Here is an example of a hand gesture detection model running on an image. You can also test the model using input from a webcam to see how it performs in real-time.

Testing the Model

Step #5: Build the inference Script

In this step, we will write a Python script that uses the trained model from Roboflow Inference server to detect specific hand gestures in a video feed and control slide presentations accordingly.

To get started, install the Roboflow Python package, the Inference SDK package and pyautogui package, with which we will run inference on our model:

pip install roboflow inference-sdk inference pyautogui

Now, copy and paste following code in a Python .py file.

In the Python script, update your Roboflow API key.

api_key="ROBOFLOW_API_KEY"

Following is the full code.

import cv2
import pyautogui
from inference_sdk import InferenceHTTPClient
import time

# Initialize InferenceHTTPClient
CLIENT = InferenceHTTPClient(
    api_url="https://detect.roboflow.com",
    api_key="ROBOFLOW_API_KEY"
)

video = cv2.VideoCapture(0)

while True:
    ret, frame = video.read()
    if not ret:
        break

    # Infer on the frame
    result = CLIENT.infer(frame, model_id="hand-gestures-cjowr/2")
    detections = result['predictions']

    for bounding_box in detections:
        x0 = int(bounding_box['x'] - bounding_box['width'] / 2)
        x1 = int(bounding_box['x'] + bounding_box['width'] / 2)
        y0 = int(bounding_box['y'] - bounding_box['height'] / 2)
        y1 = int(bounding_box['y'] + bounding_box['height'] / 2)
        class_name = bounding_box['class']
        confidence = bounding_box['confidence']

        # Draw bounding box and label on the frame
        cv2.rectangle(frame, (x0, y0), (x1, y1), color=(0, 0, 255), thickness=1)
        cv2.putText(frame, f"{class_name} - {confidence:.2f}", (x0, y0 - 10), cv2.FONT_HERSHEY_SIMPLEX, 0.5,
                    (0, 0, 255), 1)
        
        # Control slides based on detected class
        if class_name == "low":
            pyautogui.press('right')
            time.sleep(1)  # Pause for a seconds
        elif class_name == "high":
            pyautogui.press('left')
            time.sleep(1)  # Pause for a seconds

    cv2.imshow('frame', frame)

    if cv2.waitKey(1) & 0xFF == ord('q'):
        break

video.release()
cv2.destroyAllWindows()

First, the code continuously captures frames from the webcam. Our code then sends frames to an inference server and receives detection results. We draw bounding boxes and labels on detected objects. We then use pyautogui to control slides based on detected gestures.

To execute, first we run the script in the background. Then open up the presentation and switch to slide mode. Now you can perform hand gestures to move to the next and previous slides. 

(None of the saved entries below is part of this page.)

(** ** Who is contacted *)

Section contacts.
Context {W : Type} `{SK : Sockets W} `{UT : Utf8} `{CD : ChatDecoder} `{SD : Serde} `{U : Unicode}.
Variable c : OpenAiCompatClient.
(** What holds of the world after a number of connections to the client's
    address, and is kept by what is written to and read from it. *)
Variable I : nat -> W -> Prop.
Hypothesis connect_counts : forall n w, I n w -> I (S n) (tcp_connect (addr c) w).2.
Hypothesis write_keeps : forall n text w, I n w -> I n (tcp_write (addr c) text w).2.
Hypothesis reply_keeps : forall n text w, I n w -> I n (tcp_reply (addr c) text w).2.

Lemma connect_once n w : I n w -> I (S n) (connect c w).2.
Proof. intros H. unfold connect. rewrite bind_run. by apply connect_counts. Qed.
Lemma write_once n op text w : I n w -> I n (timed_write c op text w).2.
Proof. intros H. unfold timed_write. rewrite bind_run. by apply write_keeps. Qed.

Lemma http_post_once n path body w : I n w -> I (S n) (http_post c path body w).2.
Proof.
  intros H. unfold http_post, ebind. pose proof (connect_once n w H) as Hc. destruct (connect c w) as [[[]|e] w1]; [|done].
  pose proof (write_once _ "request write" (post_text c path body) w1 Hc) as Hw.
  destruct (timed_write c _ _ w1) as [[[]|e] w2]; [|done]. rewrite bind_run. by apply reply_keeps.
Qed.

Lemma chat_once_once n messages max format hints w : I n w ->
  I (S n) (chat_with_format_once_and_hints c messages max format hints w).2.
Proof.
  intros H. unfold chat_with_format_once_and_hints, chat_with_prepared_body, ebind.
  pose proof (http_post_once n "/v1/chat/completions"
    (prepared_body (prepare_body (request_profile c) messages max false format hints)) w H) as Hp.
  by destruct (http_post c _ _ w) as [[]].
Qed.

(** A completion connects once to the address of the client, or twice after a
    refusal of the system role, and to nothing else; a stream connects once. *)
Lemma completion_connects_at_most_twice n messages max format hints w : I n w ->
  let w' := (chat_with_format_and_hints c messages max format hints w).2 in
  I (S n) w' \/ existsb is_system messages = true /\ I (S (S n)) w'.
Proof.
  intros H w'. unfold w', chat_with_format_and_hints. rewrite bind_run.
  pose proof (chat_once_once n messages max format hints w H) as H1.
  destruct (chat_with_format_once_and_hints _ _ _ _ _ w) as [[text|err] w1]; cbn [fst snd] in *; [by left|].
  destruct (should_retry_without_system_role messages err) eqn:E; [right|by left].
  unfold should_retry_without_system_role in E. bool_to_prop. split; [done|]. by apply chat_once_once.
Qed.

Lemma stream_connects_once n messages max hints w : I n w ->
  I (S n) (chat_stream_with_hints c messages max hints w).2.
Proof.
  intros H. unfold chat_stream_with_hints, chat_stream_with_prepared_body. rewrite bind_run.
  pose proof (connect_once n w H) as Hc. destruct (connect c w) as [[[]|e] w1]; cbn [fst snd] in *; [|done].
  rewrite bind_run. set (text := stream_text _ _). pose proof (write_once _ "stream request write" text w1 Hc) as Hw.
  destruct (timed_write c _ _ w1) as [[[]|e] w2]; cbn [fst snd] in *; [|done]. rewrite bind_run. by apply reply_keeps.
Qed.

End contacts.

(** ** Runs *)

Section runs.

(** A decoder that takes every datum for a token. *)
#[local] Instance token_decoder : ChatDecoder := {|
  parse_chat s := Ok {| choices := [{| choice_message := None; choice_delta := Some {| delta_content := Some s |};
                                       finish_reason := None |}] |} |}.
#[local] Existing Instance byte_decoder.
#[local] Instance no_json : Serde := {| from_str := fun _ => None; to_str := fun _ => "{}" |}.

Definition line_of (s : string) : string := s +:+ crlf.
Definition told (lines : list string) : list ascii := bytes (concat_str (line_of <$> lines)).

Definition reply_bytes : list ascii :=
  told ["HTTP/1.1 200 OK"; "Content-Type: text/event-stream"; ""; "data: Good "; ""; "data: morning"; "data: [DONE]"].
Definition in_two (n : nat) : list piece := [Data (take n reply_bytes); Data (drop n reply_bytes); Stall].

Lemma streamed_reply_is_its_tokens_witness :
  (read_stream "llama.cpp" 60 (in_two 70)).1 = (["Good "; "morning"], Ok "Good morning") /\
  "Good morning" = concat_str ["Good "; "morning"].
Proof.
  destruct (streamed_reply_is_its_tokens "llama.cpp" 60 (in_two 70) (in_two 20) ltac:(vm_compute; reflexivity)) as [He Hok].
  assert ((read_stream "llama.cpp" 60 (in_two 20)).1 = (["Good "; "morning"], Ok "Good morning")) as E
    by (vm_compute; reflexivity).
  rewrite E in He. split; [exact He|]. exact (proj1 (Hok _ _ He)).
Defined.

(** A silence before the end of the reply fails the turn, with the tokens that
    came before it handed on. *)
Example stalled_stream :
  (read_stream "llama.cpp" 60 [Data (told ["HTTP/1.1 200 OK"; ""; "data: Good "]); Stall]).1 =
  (["Good "], Err "llama.cpp stream read timed out after 60s").
Proof. vm_compute. reflexivity. Qed.

(** A connection that closes in the middle of a reply has answered with what it
    sent. *)
Example cut_stream_is_an_answer :
  (read_stream "llama.cpp" 60 [Data (told ["HTTP/1.1 200 OK"; ""; "data: Do not "])]).1 = (["Do not "], Ok "Do not ").
Proof. vm_compute. reflexivity. Qed.

Example refused_stream :
  (read_stream "llama.cpp" 60 [Data (told ["HTTP/1.1 503 Busy"; ""; "loading"; " model"])]).1 =
  ([], Err "llama.cpp 503: loading model").
Proof. vm_compute. reflexivity. Qed.

(** A reply in the chunked coding of HTTP is read without undoing it: a token
    whose event is cut by a chunk boundary is not the token that was sent. *)
Example chunk_boundary_breaks_a_token :
  (read_stream "llama.cpp" 60
    [Data (told ["HTTP/1.1 200 OK"; "Transfer-Encoding: chunked"; ""; "c"; "data: Turn o"; "4"; "n";
                 "d"; "data: [DONE]"; "0"; ""])]).1 =
  (["Turn o"], Ok "Turn o").
Proof. vm_compute. reflexivity. Qed.

(** The bound on a line is looked at when the line has been read: a line of
    any length without a line break is taken in whole first. *)
Lemma line_is_read_before_its_bound n :
  next_line [Data (replicate (S n) ("a"%char : ascii))] = (Ok (Some (of_bytes (replicate (S n) "a"%char))), []).
Proof.
  unfold next_line. cbn [read_line_bounded pieces_reader pieces_line bytes_left flatten w_bytes].
  rewrite position_lf_none by by apply Forall_replicate. rewrite app_nil_r.
  cbn [length]. rewrite (proj2 (N.ltb_ge _ _)) by done. cbn [app pieces_line replicate].
  change (from_utf8 ("a"%char :: replicate n "a"%char)) with (Some (of_bytes ("a"%char :: replicate n "a"%char))).
  cbn [option_map]. do 3 f_equal. unfold without_line_end.
  destruct (strip_suffix (of_bytes ("a"%char :: replicate n "a"%char)) newline) as [l|] eqn:E; [|done]. exfalso.
  unfold strip_suffix in E. destruct (ends_with _ newline) eqn:Ee; [|done]. apply ends_with_spec in Ee as [l' Hl].
  apply (f_equal bytes) in Hl. rewrite bytes_of_bytes, bytes_app in Hl.
  assert (ascii_of_nat 10 ∈ "a"%char :: replicate n "a"%char) as Hin by (rewrite Hl; apply elem_of_app; right; by left).
  change ("a"%char :: replicate n "a"%char) with (replicate (S n) "a"%char) in Hin.
  by apply elem_of_replicate in Hin as [? _].
Qed.

End runs.
(* ===== verification/MemoryPolicy.v ===== *)
(** * Shared-space memory policy ([memory/policy.rs])

    What a household memory is (scope, sensitivity, spoken policy), whether it
    may be written, spoken, injected into the shared prompt or sent to a cloud
    model.  The code avoids lower-casing content when no trigger occurs in it;
    the reference classification below has no such gate. *)

From S2P Require Import Prelude RustStr Json.
From Stdlib Require Import Ascii.
Local Open Scope string_scope.
Local Open Scope list_scope.

Module MemoryScope.
Inductive t : Set := Session | Household | Person | Private.
#[export] Instance eq_dec : EqDecision t.
Proof. solve_decision. Defined.

Definition as_str (s : t) : string :=
  match s with
  | Session => "session" | Household => "household" | Person => "person" | Private => "private"
  end.
Definition from_storage (value : string) : t :=
  let key := to_ascii_lowercase (trim value) in
  if String.eqb key "session" then Session
  else if String.eqb key "person" then Person
  else if String.eqb key "private" then Private
  else Household.
End MemoryScope.
Export (hints) MemoryScope.

Module MemorySensitivity.
Inductive t : Set := Normal | Cautious | Restricted.
#[export] Instance eq_dec : EqDecision t.
Proof. solve_decision. Defined.

Definition as_str (s : t) : string :=
  match s with Normal => "normal" | Cautious => "cautious" | Restricted => "restricted" end.
Definition from_storage (value : string) : t :=
  let key := to_ascii_lowercase (trim value) in
  if String.eqb key "cautious" then Cautious
  else if String.eqb key "restricted" then Restricted
  else Normal.
End MemorySensitivity.
Export (hints) MemorySensitivity.

Module SpokenMemoryPolicy.
Inductive t : Set := Allow | Confirm | AppOnly | Deny.
#[export] Instance eq_dec : EqDecision t.
Proof. solve_decision. Defined.

Definition as_str (s : t) : string :=
  match s with Allow => "allow" | Confirm => "confirm" | AppOnly => "app_only" | Deny => "deny" end.
Definition from_storage (value : string) : t :=
  let key := to_ascii_lowercase (trim value) in
  if String.eqb key "confirm" then Confirm
  else if String.eqb key "app_only" then AppOnly
  else if String.eqb key "deny" then Deny
  else Allow.
End SpokenMemoryPolicy.
Export (hints) SpokenMemoryPolicy.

The following image is an illustration of what’s happening when we execute the code. On the left side of the image, we see the code being executed in background and on the right side of the image we see slide being controlled by hand gestures.

Output of the System

Conclusion

In this blog, we learned how to build a gesture-based presentation slide controller, enabling users to navigate slides using specific hand gestures. Using a custom computer vision model, we detected hand gestures in real-time in a webcam feed and then sent a computer signal to control the slide.

When we make a "next" gesture, it moves to the next slide, and when we make a "previous" gesture, it goes back to the previous slide. Even though we only focused on two gestures, like going to the next or previous slide, we can easily add more gestures, such as moving a hand to draw or highlight on the slides.

Similar approaches could be applied to various applications beyond slide presentations, such as gaming interfaces, virtual reality interactions, or accessibility tools for users with mobility impairments. This project serves as a foundation for exploring the intersection of gesture recognition and human-computer interaction, fostering innovative solutions in diverse domains.

The computer vision project used in this blog post is available at Roboflow Universe.